Hunderte protestieren in Bonn für besseren Schutz vor digitaler Gewalt gegen Frauen
Jakob MayerHunderte protestieren in Bonn für besseren Schutz vor digitaler Gewalt gegen Frauen
Hunderte Demonstrantinnen und Demonstranten versammelten sich am Sonntag in Bonn, um strengere Schutzmaßnahmen für Frauen gegen digitale und sexualisierte Gewalt zu fordern. Die Kundgebung folgte einer Der-Spiegel-Recherche zu Vorwürfen gegen den Schauspieler Christian Ulmen, dem seine Ex-Frau, die Schauspielerin Collien Fernandes, digitalen Missbrauch vorwirft. Organisiert von einem überparteilichen Bündnis, zog die Veranstaltung über 500 Menschen auf den Bonner Marktplatz vor dem alten Rathaus.

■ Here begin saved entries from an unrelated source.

(** The [default] of every channel. *)
Definition initial : t :=
  {| researchQuestion := "";
     subQueries := [];
     searchResults := [];
     scrapedContent := [];
     storedChunkIds := [];
     retrievedChunks := [];
     draftReport := None;
     humanFeedback := None;
     currentNode := NodeStatus.idle;
     iterationCount := 0;
     errors := [];
     finalReport := None |}.
End ResearchState.

(** [Partial<ResearchState>]: what a stage returns.  [None] is an absent
    key; for the nullable channels [Some None] is the key set to [null]. *)
Module Update.
Record t := mk {
  researchQuestion : option string;
  subQueries : option (list SubQuery.t);
  searchResults : option (list SearchResult.t);
  scrapedContent : option (list ScrapedContent.t);
  storedChunkIds : option (list string);
  retrievedChunks : option (list RetrievedChunk.t);
  draftReport : option (option ResearchReport.t);
  humanFeedback : option (option HumanFeedback.t);
  currentNode : option NodeStatus.t;
  iterationCount : option Z;
  errors : option (list string);
  finalReport : option (option ResearchReport.t) }.

(** The object with no key. *)
Definition empty : t :=
  mk None None None None None None None None None None None None.
End Update.

(* ===================================================================== *)
(** * The reducers and the state merge ([state.ts], LangGraph channels) *)
(* ===================================================================== *)

Module Reducer.

(** [(_, next) => next] *)
Definition replace {A} (_ next : A) : A := next.

(** [(curr, next) => [...curr, ...next]] *)
Definition append {A} (curr next : list A) : list A := curr ++ next.

(** [(curr, next) => [...new Set([...curr, ...next])]] *)
Definition appendUnique (curr next : list string) : list string :=
  Js.arrayFromSet (curr ++ next).

(** A channel is updated only when the update has its key. *)
Definition channel {A} (reducer : A -> A -> A) (curr : A) (next : option A) : A :=
  match next with
  | Some v => reducer curr v
  | None => curr
  end.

Auslöser für den Protest war der kürzlich veröffentlichte Spiegel-Bericht, in dem Fernandes' Schilderungen von digitaler Gewalt durch Ulmen detailliert beschrieben werden. Die Plakate der Teilnehmenden trugen Botschaften wie "Mädchen wollen einfach nur sicher sein" oder "Wir sind wütend". Jede Rednerin und jeder Redner bei der Kundgebung forderte Männer auf, mehr Verantwortung im Kampf gegen frauenfeindliches Verhalten zu übernehmen.
Das Bündnis hinter der Demonstration umfasste lokale Gliederungen von Grünen, CDU, SPD und Volt. Auch Politikerinnen der Frauen-Union der CDU nahmen teil und setzten sich für schärfere rechtliche Schutzmechanismen ein. Tim Achtermeyer, Co-Vorsitzender der nordrhein-westfälischen Grünen, kritisierte Bundeskanzler Friedrich Merz dafür, dass er strengere Gesetze zum Schutz von Frauen nicht unterstütze.
Die Bonner Kundgebung fand einen Tag nach einer Demonstration in Köln statt, an der über 5.000 Menschen gegen sexualisierte Gewalt auf die Straße gegangen waren. Unterdessen hat Kanzler Merz auf Bundesebene die Zunahme sowohl physischer als auch digitaler Gewalt gegen Frauen anerkannt. Justizministerin Stefanie Hubig bereitet derzeit Reformen vor, darunter elektronische Fußfesseln für gewalttätige Ex-Partner sowie einen Gesetzentwurf gegen sexualisierte Deepfake-Aufnahmen.
Die Proteste in Bonn und Köln spiegeln den wachsenden öffentlichen Druck wider, endlich konsequent gegen Gewalt an Frauen vorzugehen. Zwar sind auf Bundesebene Reformen in Arbeit, doch lokale Politikerinnen und Politiker fordern schnellere und entschlossenere Maßnahmen. Das Thema bleibt eine zentrale Frage in den politischen und gesellschaftlichen Debatten Deutschlands.